Batch Product Pipelines

• Enters pipelines from contaminated refined product and condensate streams and builds via erosion.
• Drops out in tankage and storage, causing early retirement of pumps and excessive filter replacement, degrades fuel quality and performance.

Black Powder is present in these types of applications and facilities around the globe. North American regions such as the Permian, the Bakken and parts of the Western Canadian Sedimentary Basin are particularly noteworthy for its presence. More broadly, operators in the Middle East often deal with thousands of pounds of Black Powder in natural gas pipeline systems during pigging activities, although it is also present extensively in crude oil and produced water.
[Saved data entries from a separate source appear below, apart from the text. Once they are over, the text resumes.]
(** Freeing an object. *)
Lemma free_frame p g W D :
  guest_ok g → p ∈ D →
  let g' := mkGuest (mem g) (delete p (heap g)) in
  guest_ok g' ∧ framed W D g g' ∧ blocks g' = delete p (blocks g).
Proof.
  intros Hok HD. cbn.
  assert (Hbl : blocks (mkGuest (mem g) (delete p (heap g))) = delete p (blocks g))
    by (unfold blocks; cbn; by rewrite fmap_delete).
  split; [|split; [split; cbn|done]].
  - destruct Hok as [H1 H2 H3]. split; rewrite ?Hbl.
    + intros q n [_ Hq]%lookup_delete_Some. by apply H1.
    + intros q r n m Hne [_ Hq]%lookup_delete_Some [_ Hr]%lookup_delete_Some. by eapply H2.
    + exact H3.
  - intros q oq Hq Ho. rewrite lookup_delete_ne; [done|]. naive_solver.
  - done.
  - lia.
Qed.

(** Reading inside the memory. *)
Lemma read_located g p n b : located (mem g) b p n → read_mem p n g = (Ok b, g).
Proof. intros H%located_slice. unfold read_mem. by rewrite H. Qed.

(** The bytes of a block, and of a part of one. *)
Lemma block_content g p o :
  guest_ok g → heap g !! p = Some o → ∃ b, len b = obj_size o ∧ located (mem g) b p (obj_size o).
Proof.
  intros Hok Ho. pose proof (heap_inside _ _ _ Hok Ho) as Hin.
  exists (take (Z.to_nat (obj_size o)) (drop (Z.to_nat p) (mem g))).
  assert (Hc : len (take (Z.to_nat (obj_size o)) (drop (Z.to_nat p) (mem g))) = obj_size o).
  { unfold len in *. rewrite length_take, length_drop. lia. }
  split; [done|]. apply located_lookup. rewrite Hc. split; [lia|]. split; [done|]. split; [lia|].
  intros i Hlt. unfold len in Hc. rewrite lookup_take_lt by lia. by rewrite lookup_drop.
Qed.

Lemma frame_mem_sub W D g g' p o b q n :
  guest_ok g → framed W D g g' → p ∉ W → p ∉ D → heap g !! p = Some o →
  p ≤ q → q + n ≤ p + obj_size o → located (mem g) b q n → located (mem g') b q n.
Proof.
  intros Hok Hf HW HD Ho Hq Hn (Hq0 & -> & Hm & Hi)%located_lookup.
  pose proof (heap_inside _ _ _ Hok Ho) as Hin. pose proof (len_nonneg b).
  destruct (block_content _ _ _ Hok Ho) as (c & Hc & Hcl).
  pose proof (frame_mem _ _ _ _ Hf _ _ _ HW HD Ho Hcl) as (_ & _ & _ & Hi')%located_lookup.
  apply located_lookup in Hcl as (_ & _ & _ & Hi0).
  apply located_lookup. pose proof (frame_len _ _ _ _ Hf).
  split; [lia|]. split; [done|]. split; [lia|]. intros i Hlt. rewrite <-Hi by done.
  unfold len in *. specialize (Hi' (Z.to_nat (q - p) + i)%nat). specialize (Hi0 (Z.to_nat (q - p) + i)%nat).
  replace (Z.to_nat q + i)%nat with (Z.to_nat p + (Z.to_nat (q - p) + i))%nat by lia.
  rewrite Hi', Hi0; [done|lia..].
Qed.

(** What was written to a block that was new does not count. *)
Lemma framed_changing p W D D' g g1 g2 :
  framed W D g g1 → framed (p :: W) D' g1 g2 → D' ⊆ D →
  p ∈ W ∨ p ∈ D ∨ heap g !! p = None → framed W D g g2.
Proof.
  intros [H1 M1 L1] [H2 M2 L2] HD' Hp. split; [| |lia].
  - intros q o HD Ho. apply H2; [set_solver|by apply H1].
  - intros q o b HW HD Ho Hb. assert (q ≠ p) by naive_solver.
    apply (M2 q o b); [set_solver|set_solver|by apply H1|by eapply M1].
Qed.

Lemma framed_fresh p W D g g1 g2 :
  framed W D g g1 → framed (p :: W) D g1 g2 → heap g !! p = None → framed W D g g2.
Proof. intros. eapply framed_changing; eauto. Qed.

Lemma ends_bind_fresh {A B} W D (m : Run Guest A) (k : A → Run Guest B) g r1 r2 Q :
  ends W D m g r1 (λ a g', ∃ p, heap g !! p = None ∧ ends (p :: W) D (k a) g' r2 Q) →
  ends W D (run_bind m k) g (r1 ++ r2) Q.
Proof.
  unfold ends, run_bind. destruct (m g) as [[a| |] g1]; intros (Hok & Hf & Hm).
  - destruct Hm as (Ha & p & Hp & Hk). destruct (k a g1) as [r g2].
    destruct Hk as (Hok2 & Hf2 & Hr).
    split; [done|]. split; [by eapply framed_fresh|]. rewrite allot_app, Ha. exact Hr.
  - done.
  - split; [done|]. split; [done|]. by rewrite allot_app, Hm.
Qed.
(* ===== verification/RuntimeFacts.v ===== *)
(** * The pool of instances, its iterators and its buffers

    The runtime seen as a whole: which owners each instance has, what each live
    iterator still yields and which bytes each live buffer has, under any interleaving
    of calls, iteration and drops. *)
From Stdlib Require Import List Permutation.
From S2P Require Import Prelude Buffers Guest GuestFacts Wasm WasmFacts.
From stdpp Require Import list.
Open Scope Z_scope.

Definition count (id : Z) (l : list Z) : Z := Z.of_nat (count_occ Z.eq_dec l id).

Lemma count_app id l k : count id (l ++ k) = count id l + count id k.
Proof. unfold count. rewrite count_occ_app. lia. Qed.
Lemma count_cons id x l : count id (x :: l) = (if (decide (x = id)) then 1 else 0) + count id l.
Proof.
  unfold count. destruct (decide (x = id)) as [->|Hne].
  - rewrite count_occ_cons_eq by done. lia.
  - rewrite count_occ_cons_neq by done. lia.
Qed.
Lemma count_nonneg id l : 0 ≤ count id l.
Proof. unfold count. lia. Qed.
Lemma count_in id l : id ∈ l → 0 < count id l.
Proof. intros H%list_elem_of_In%(count_occ_In Z.eq_dec). unfold count. lia. Qed.
Lemma count_perm id l k : l ≡ₚ k → count id l = count id k.
Proof. intros H. unfold count. by rewrite (proj1 (Permutation_count_occ Z.eq_dec l k) H). Qed.

Section Facts.
Context `{P : Plugin} `{!PluginLaws P} `{En : Engine}.

(** An iterator with what it still yields, a buffer with its bytes. *)
Abbreviation LiveIter := (BufferIter * list (list Z))%type.
Abbreviation LiveBuf := (WasmBuffer * list Z)%type.

Definition iter_ok (i : Instance) (l : LiveIter) : Prop :=
  heap (guest i) !! bi_ptr l.1 = Some (OIter l.2) ∧ out_block (guest i) (bi_alloc_ptr l.1).

Definition buf_ok (i : Instance) (l : LiveBuf) : Prop :=
  heap (guest i) !! arrow_buffer_address l.1 = Some (OBuffer (guest_ptr l.1) (wb_len l.1)) ∧
  wb_len l.1 = len l.2 ∧ held OBytes (guest i) l.2 (guest_ptr l.1) ∧
  ∃ n, host_ptr l.1 = memory_base (wb_instance l.1) n + guest_ptr l.1.

Definition iter_addr (l : LiveIter) : Z * Z := (bi_instance l.1, bi_ptr l.1).
Definition buf_addrs (l : LiveBuf) : list (Z * Z) :=
  map (pair (wb_instance l.1))
    (buffer_addrs (arrow_buffer_address l.1) (guest_ptr l.1) (wb_len l.1)).

(** The objects that live iterators and buffers will free. *)
Definition owned (its : list LiveIter) (bs : list LiveBuf) : list (Z * Z) :=
  map iter_addr its ++ concat (map buf_addrs bs).

(** The owners of the instances: [ls] are those of a call in progress. *)
Definition holders (ls : list Z) (rt : Runtime) (its : list LiveIter) (bs : list LiveBuf)
  : list Z :=
  ls ++ instances rt ++ map (λ l, bi_instance l.1) its ++ map (λ l, wb_instance l.1) bs.

(** What holds of one instance. *)
Record instance_ok (ls : list Z) (rt : Runtime) (its : list LiveIter) (bs : list LiveBuf)
    (id : Z) (i : Instance) (owners : Z) : Prop := {
  io_guest : guest_ok (guest i);
  io_owners : owners = count id (holders ls rt its bs) ∧ 0 < owners;
  io_next : id < next_arc rt;
  io_pool : id ∈ instances rt → block_ok i;
  io_iters : ∀ l, l ∈ its → bi_instance l.1 = id → iter_ok i l;
  io_bufs : ∀ l, l ∈ bs → wb_instance l.1 = id → buf_ok i l;
}.

Record runtime_ok (ls : list Z) (rt : Runtime) (its : list LiveIter) (bs : list LiveBuf)
  : Prop := {
  ro_arcs : ∀ id i owners, arcs rt !! id = Some (i, owners) → instance_ok ls rt its bs id i owners;
  ro_gone : ∀ id, arcs rt !! id = None → count id (holders ls rt its bs) = 0;
  ro_pool : NoDup (instances rt);
  ro_owned : NoDup (owned its bs);
}.

(** ** Reading the invariant *)

Lemma holder_arc ls rt its bs id :
  runtime_ok ls rt its bs → id ∈ holders ls rt its bs → ∃ i owners, arcs rt !! id = Some (i, owners).
Proof.
  intros Hok Hin%count_in. destruct (arcs rt !! id) as [[i c]|] eqn:Ha; [eauto|].
  pose proof (ro_gone _ _ _ _ Hok _ Ha). lia.
Qed.

Lemma runtime_perm ls ls' rt its its' bs bs' :
  ls ≡ₚ ls' → its ≡ₚ its' → bs ≡ₚ bs' → runtime_ok ls rt its bs → runtime_ok ls' rt its' bs'.
Proof.
  intros Hl Hi Hb [Ha Hg Hp Ho].
  assert (Hh : ∀ id, count id (holders ls' rt its' bs') = count id (holders ls rt its bs)).
  { intros id. apply count_perm. unfold holders. by rewrite Hl, Hi, Hb. }
  split; [| |done|].
  - intros id i c Hid. destruct (Ha _ _ _ Hid). split; try done.
    + by rewrite Hh.
    + intros l Hin. rewrite <-Hi in Hin. auto.
    + intros l Hin. rewrite <-Hb in Hin. auto.
  - intros id Hid. rewrite Hh. auto.
  - unfold owned in *. by rewrite <-Hi, <-Hb.
Qed.

(** A live iterator is an owner that knows its object. *)
Lemma runtime_iter ls rt it bufs its bs :
  runtime_ok ls rt ((it, bufs) :: its) bs ↔
    runtime_ok (bi_instance it :: ls) rt its bs ∧
    (∃ i c, arcs rt !! bi_instance it = Some (i, c) ∧ iter_ok i (it, bufs)) ∧
    iter_addr (it, bufs) ∉ owned its bs.
Proof.
  assert (Hh : ∀ id, count id (holders ls rt ((it, bufs) :: its) bs)
                     = count id (holders (bi_instance it :: ls) rt its bs)).
  { intros id. unfold holders. cbn [map fst]. rewrite !count_app, !count_cons. lia. }
  split.
  - intros Hok. destruct (holder_arc _ _ _ _ (bi_instance it) Hok) as (i & c & Hi).
    { unfold holders. rewrite !elem_of_app. right. right. left. left. }
    pose proof (ro_owned _ _ _ _ Hok) as [Hnot Hnd]%NoDup_cons.
    split; [|split; [|done]].
    + split; [| |apply Hok|done].
      * intros id j d Hid. destruct (ro_arcs _ _ _ _ Hok _ _ _ Hid). split; try done.
        -- by rewrite <-Hh.
        -- intros l Hl. apply io_iters0. by right.
      * intros id Hid. rewrite <-Hh. by apply Hok.
    + exists i, c. split; [done|]. eapply (io_iters _ _ _ _ _ _ _ (ro_arcs _ _ _ _ Hok _ _ _ Hi)); [left|done].
  - intros (Hok & (i & c & Hi & Hit) & Hnot). split; [| |apply Hok|].
    + intros id j d Hid. destruct (ro_arcs _ _ _ _ Hok _ _ _ Hid). split; try done.
      * by rewrite Hh.
      * intros l [->|Hl]%elem_of_cons Hl'; [|auto]. cbn in Hl'. subst. congruence.
    + intros id Hid. rewrite Hh. by apply Hok.
    + apply NoDup_cons. split; [done|apply Hok].
Qed.

(** So is a live buffer. *)
Lemma runtime_buf ls rt its w b bs :
  runtime_ok ls rt its ((w, b) :: bs) ↔
    runtime_ok (wb_instance w :: ls) rt its bs ∧
    (∃ i c, arcs rt !! wb_instance w = Some (i, c) ∧ buf_ok i (w, b)) ∧
    NoDup (buf_addrs (w, b)) ∧ (∀ a, a ∈ buf_addrs (w, b) → a ∉ owned its bs).
Proof.
  assert (Hh : ∀ id, count id (holders ls rt its ((w, b) :: bs))
                     = count id (holders (wb_instance w :: ls) rt its bs)).
  { intros id. unfold holders. cbn [map fst]. rewrite !count_app, !count_cons. lia. }
  assert (Howned : owned its ((w, b) :: bs) ≡ₚ buf_addrs (w, b) ++ owned its bs).
  { unfold owned. cbn [map concat]. rewrite !(app_assoc _ _ _). apply Permutation_app_tail.
    apply Permutation_app_comm. }
  split.
  - intros Hok. destruct (holder_arc _ _ _ _ (wb_instance w) Hok) as (i & c & Hi).
    { unfold holders. rewrite !elem_of_app. right. right. right. left. }
    pose proof (ro_owned _ _ _ _ Hok) as Hnd. rewrite Howned in Hnd.
    apply NoDup_app in Hnd as (Hnd & Hnot & Hrest).
    split; [|split; [|done]].
    + split; [| |apply Hok|done].
      * intros id j d Hid. destruct (ro_arcs _ _ _ _ Hok _ _ _ Hid). split; try done.
        -- by rewrite <-Hh.
        -- intros l Hl. apply io_bufs0. by right.
      * intros id Hid. rewrite <-Hh. by apply Hok.
    + exists i, c. split; [done|]. eapply (io_bufs _ _ _ _ _ _ _ (ro_arcs _ _ _ _ Hok _ _ _ Hi)); [left|done].
  - intros (Hok & (i & c & Hi & Hit) & Hnd & Hnot). split; [| |apply Hok|].
    + intros id j d Hid. destruct (ro_arcs _ _ _ _ Hok _ _ _ Hid). split; try done.
      * by rewrite Hh.
      * intros l [->|Hl]%elem_of_cons Hl'; [|auto]. cbn in Hl'. subst. congruence.
    + intros id Hid. rewrite Hh. by apply Hok.
    + rewrite Howned. apply NoDup_app. split; [done|]. split; [done|apply Hok].
Qed.

(** ** Steps on one instance *)

Definition set_arcs (rt : Runtime) (m : gmap Z (Instance * Z)) : Runtime :=
  mkRuntime (functions rt) (file_size_limit rt) (instances rt) m (next_arc rt).
Definition set_pool (rt : Runtime) (ids : list Z) : Runtime :=
  mkRuntime (functions rt) (file_size_limit rt) ids (arcs rt) (next_arc rt).

(** The objects [D] of an instance belong to no live iterator or buffer. *)
Definition apart (id : Z) (D : list Z) (its : list LiveIter) (bs : list LiveBuf) : Prop :=
  (∀ p, p ∈ D → (id, p) ∉ owned its bs) ∧
  ∀ l, l ∈ its → bi_instance l.1 = id → bi_alloc_ptr l.1 ∉ D.
Definition exec (op : Op) (s : Sys) : option Sys :=
  let '(mkSys rt its bs) := s in
  match op with
  | OCall name input =>
      if may_call rt (map fst its) input then
        match call_multi_buf name input rt with
        | (Ok it, rt') => Some (mkSys rt' ((it, ((name, input), O)) :: its) bs)
        | _ => None
        end
      else None
  | ONext n =>
      match its !! n with
      | Some (it, (call, k)) =>
          match BufferIter_next it rt with
          | (Ok (Some w), rt') =>
              Some (mkSys rt' (take n its ++ (it, (call, S k)) :: drop (S n) its) ((w, (call, k)) :: bs))
          | _ => None
          end
      | None => None
      end
  | ODropIter n =>
      match its !! n with
      | Some (it, _) =>
          match BufferIter_drop it rt with
          | (Ok _, rt') => Some (mkSys rt' (take n its ++ drop (S n) its) bs)
          | _ => None
          end
      | None => None
      end
  | ODropBuffer n =>
      match bs !! n with
      | Some (w, _) =>
          match WasmBuffer_drop w rt with
          | (Ok _, rt') => Some (mkSys rt' its (take n bs ++ drop (S n) bs))
          | _ => None
          end
      | None => None
      end
  end.

Lemma exec_step op s s' : exec op s = Some s' → sys_step s s'.
Proof.
  destruct s as [rt its bs]. destruct op as [name input|n|n|n]; cbn [exec].
  - destruct (may_call rt (map fst its) input) eqn:Hm; [|done].
    destruct (call_multi_buf name input rt) as [[it| |] rt'] eqn:Hc; [|done..].
    intros [= <-]. by apply step_call; [apply may_call_ok|].
  - destruct (its !! n) as [[it [call k]]|] eqn:Hn; [|done].
    destruct (BufferIter_next it rt) as [[[w|]| |] rt'] eqn:Hc; [|done..]. intros [= <-].
    rewrite <-(take_drop_middle _ _ _ Hn) at 1. by apply step_next.
  - destruct (its !! n) as [[it c]|] eqn:Hn; [|done].
    destruct (BufferIter_drop it rt) as [[[]| |] rt'] eqn:Hc; [|done..]. intros [= <-].
    rewrite <-(take_drop_middle _ _ _ Hn) at 1. by apply step_drop_iter.
  - destruct (bs !! n) as [[w c]|] eqn:Hn; [|done].
    destruct (WasmBuffer_drop w rt) as [[[]| |] rt'] eqn:Hc; [|done..]. intros [= <-].
    rewrite <-(take_drop_middle _ _ _ Hn) at 1. by apply step_drop_buffer.
Qed.
(* ===== verification/Vortex.v ===== *)
(** * fff-encoding/src/schemes/vortex.rs: the built-in codec

    Arrays are compressed by vortex, a third-party library, and written as two of its
    IPC messages, the type and the data.  The file models how the repository frames
    the messages, reads them back, and adds lists and lists of structs, which vortex
    does not know. *)

From S2P Require Import Prelude Arrow EncUnit Buffers.

(** ** What is taken from vortex and Arrow *)

(** An Arrow array with its memory: the logical content, the buffer of nulls, the
    buffers of values, and the bit at which the values of a Boolean array start. *)
Record ArrayRef := mkRef {
  ref_array : Array;
  ref_nulls : option (list Z);
  ref_buffers : list (list Z);
  ref_bit_offset : Z;
}.

(** [ArrayData], its type, scalars and comparisons; the compressor, which may exclude
    dictionaries; the writer of messages, and their readers.  A reader is a state
    machine: each [read] takes the bytes asked for before and says how many it needs
    next, if any; [dtype_reads] and [array_reads] bound how often it will ask. *)
Class VortexLib := {
  VArray : Type;
  VDType : Type;
  Scalar : Type;
  Operator : Type;
  Encodings : Type;
  ALL_ENCODINGS_CONTEXT : Encodings;
  from_arrow : Array → bool → outcome VArray;
  compress : bool → VArray → outcome VArray;
  v_dtype : VArray → VDType;
  v_len : VArray → Z;
  write_dtype : VDType → outcome (list Z);
  write_array : VArray → outcome (list Z);
  DTypeReader : Type;
  dtype_reader_new : DTypeReader;
  dtype_read : DTypeReader → list Z → outcome (option Z * DTypeReader);
  dtype_reads : DTypeReader → nat;
  into_dtype : DTypeReader → outcome VDType;
  ArrayReader : Type;
  array_reader_new : ArrayReader;
  array_read : ArrayReader → list Z → outcome (option Z * ArrayReader);
  array_reads : ArrayReader → nat;
  into_array : ArrayReader → Encodings → VDType → outcome VArray;
  into_canonical : VArray → outcome VArray;
  into_arrow : VArray → outcome ArrayRef;
  v_slice : VArray → Z → Z → outcome VArray;
  filter_range : VArray → Z → Z → outcome VArray;
  ConstantArray : Scalar → Z → VArray;
  compare_arrays : VArray → VArray → Operator → outcome VArray;
  is_run_end : VArray → bool;
  is_dict : VArray → bool;
  v_children : VArray → list VArray;
}.

Definition VORTEX_ALIGNMENT : Z := 64.

(** ** Encoding *)

Section Encoder.
Context `{VortexLib}.

Definition vortex_array_to_arrow (v : VArray) : outcome ArrayRef :=
  let! c := unwrap_res (into_canonical v) in unwrap_res (into_arrow c).
(* ===== verification/VortexLists.v ===== *)
(** * Lists and lists of structs in the built-in codec

    A unit of lists holds their validity and offsets as two blocks, a unit of one
    field of lists of structs a third one with the field.  Decoding gives the lists
    back, and point access the named row; both take the validity from the first bit
    of a buffer, so they are right where the bits start at a byte. *)

From S2P Require Import Prelude Arrow EncUnit Common Buffers Options Chunks Encoders.
From S2P Require Import Decoders LogicalDec DecoderFacts Vortex VortexFacts.
From stdpp Require Import list.
Open Scope Z_scope.

Section Lists.
Context `{VortexLib} (keeps : DataType → Prop) `{!VortexLibLaws keeps}.

(** The validity of lists as the encoder writes it. *)
Definition list_bits (nulls : option (list bool)) (offsets : list Z) : list bool :=
  default (replicate (Z.to_nat (len offsets - 1)) true) nulls.

(** The encoded array starts at a byte of its buffer. *)
Definition byte_aligned (e : VortexEncoder) (arr : Array) : Prop :=
  ∀ v c, from_arrow arr (arr_is_nullable arr) = Ok v → compress (enable_dict e) v = Ok c →
    bit_start c = 0.

Definition offset_type (large : bool) : DataType := if large then Int64 else Int32.

Lemma list_bits_len nulls offsets :
  nulls_fit nulls (len offsets - 1) = true → 1 ≤ len offsets → len offsets = len (list_bits nulls offsets) + 1.
Proof using Type.
  unfold nulls_fit, list_bits. destruct nulls as [bits|]; cbn [from_option]; unfold id.
  - intros Hn%Z.eqb_eq. lia.
  - rewrite len_replicate. lia.
Qed.

(** The blocks of the validity and of the offsets. *)
Lemma list_blocks e large bits offsets b1 b2 rest :
  keeps Boolean → keeps (offset_type large) → byte_aligned e (boolean_array bits) →
  encode_arr e (boolean_array bits) = Ok b1 → encode_arr e (offsets_array large offsets) = Ok b2 →
  ∃ v o, vortex_deser (concat b1 ++ concat b2 ++ rest) ALL_ENCODINGS_CONTEXT
      = Ok (v, concat b2 ++ rest) ∧
    vortex_deser (concat b2 ++ rest) ALL_ENCODINGS_CONTEXT = Ok (o, rest) ∧
    denote v = boolean_array bits ∧ denote o = offsets_array large offsets ∧ bit_start v = 0.
Proof using All.
  intros Hkb Hko Hal H1 H2.
  destruct (deser_encode keeps _ _ _ (concat b2 ++ rest) H1) as (v0 & v & Hv0 & Hv & Hd1).
  destruct (deser_encode keeps _ _ _ rest H2) as (o0 & o & Ho0 & Ho & Hd2).
  exists v, o. do 2 (split; [done|]). split; [|split].
  - rewrite (compress_lossless _ _ _ Hv). exact (from_arrow_denotes Boolean _ _ _ eq_refl Hkb Hv0).
  - rewrite (compress_lossless _ _ _ Ho). destruct large;
      [exact (from_arrow_denotes Int64 _ _ _ eq_refl Hko Ho0)|exact (from_arrow_denotes Int32 _ _ _ eq_refl Hko Ho0)].
  - by apply (Hal v0).
Qed.

(** ** Whole units *)

(** Lists with their validity, given as it was or left out when there are none. *)
Definition same_validity (bits : list bool) (nulls : option (list bool)) : Prop :=
  nulls = Some bits ∨ bits = [] ∧ nulls = None.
Facility operators in Eastern Europe and Southeast Asia also deal with it on an extensive basis.

Seven Ways Magnetic Separation Changes the Game
Magnetic Separation offers a simple but elegant solution to manage both Black Powder and the maintenance vs. reliability trade-off. Magnetic Separators offer high-efficiency removal of Black Powder contamination from all hydrocarbon systems without the need for extensive replacement of filter elements.

1. Utilize high-strength radial field permanent magnetics which do not require electricity.
2. Remove ferrous contamination to 99% + efficiency regardless of size, from below 0.1 microns to above 500 microns. Remove non-ferrous contamination due to the principals of electrostatic charge and particle adhesion.
3. Only require cleaning of the internal magnetic elements and then the system is put back into service – eliminating the management and disposal of thousands of single-use filter elements each maintenance period.
4. Can be located upstream of currently installed conventional filtration systems to reduce or eliminate conventional filter replacement.
5. Substantially decrease the environmental footprint associated with black powder removal and disposal.
6. Hold hundreds of pounds of contamination before cleaning is required. This minimizes employee interaction, reduces ‘touch points’ (ie. improving HS&E performance) and lowers costs.
7. Do not wear out – Magnetic Separator Systems are a permanent, long-term solution – 15+ years.

Operators can conduct site, regional or even enterprise-wide contamination impact assessments to understand the financial, safety and environmental impacts of Black Powder contamination and estimate the ROI of addressing contamination. Such an audit provides key data needed to rank investments in advanced filtration solutions such as Magnetic Separation, along with other corporate investment options.

The payback of investing in Magnetic Separation is typically less than 6 months, and often less than 1, due to reduced disposable filters costs, equipment repair and maintenance reductions and improved uptime. The cost and operational advantages of these systems are significant and will improve operational reliability and drive sustainability within the organizations that use them.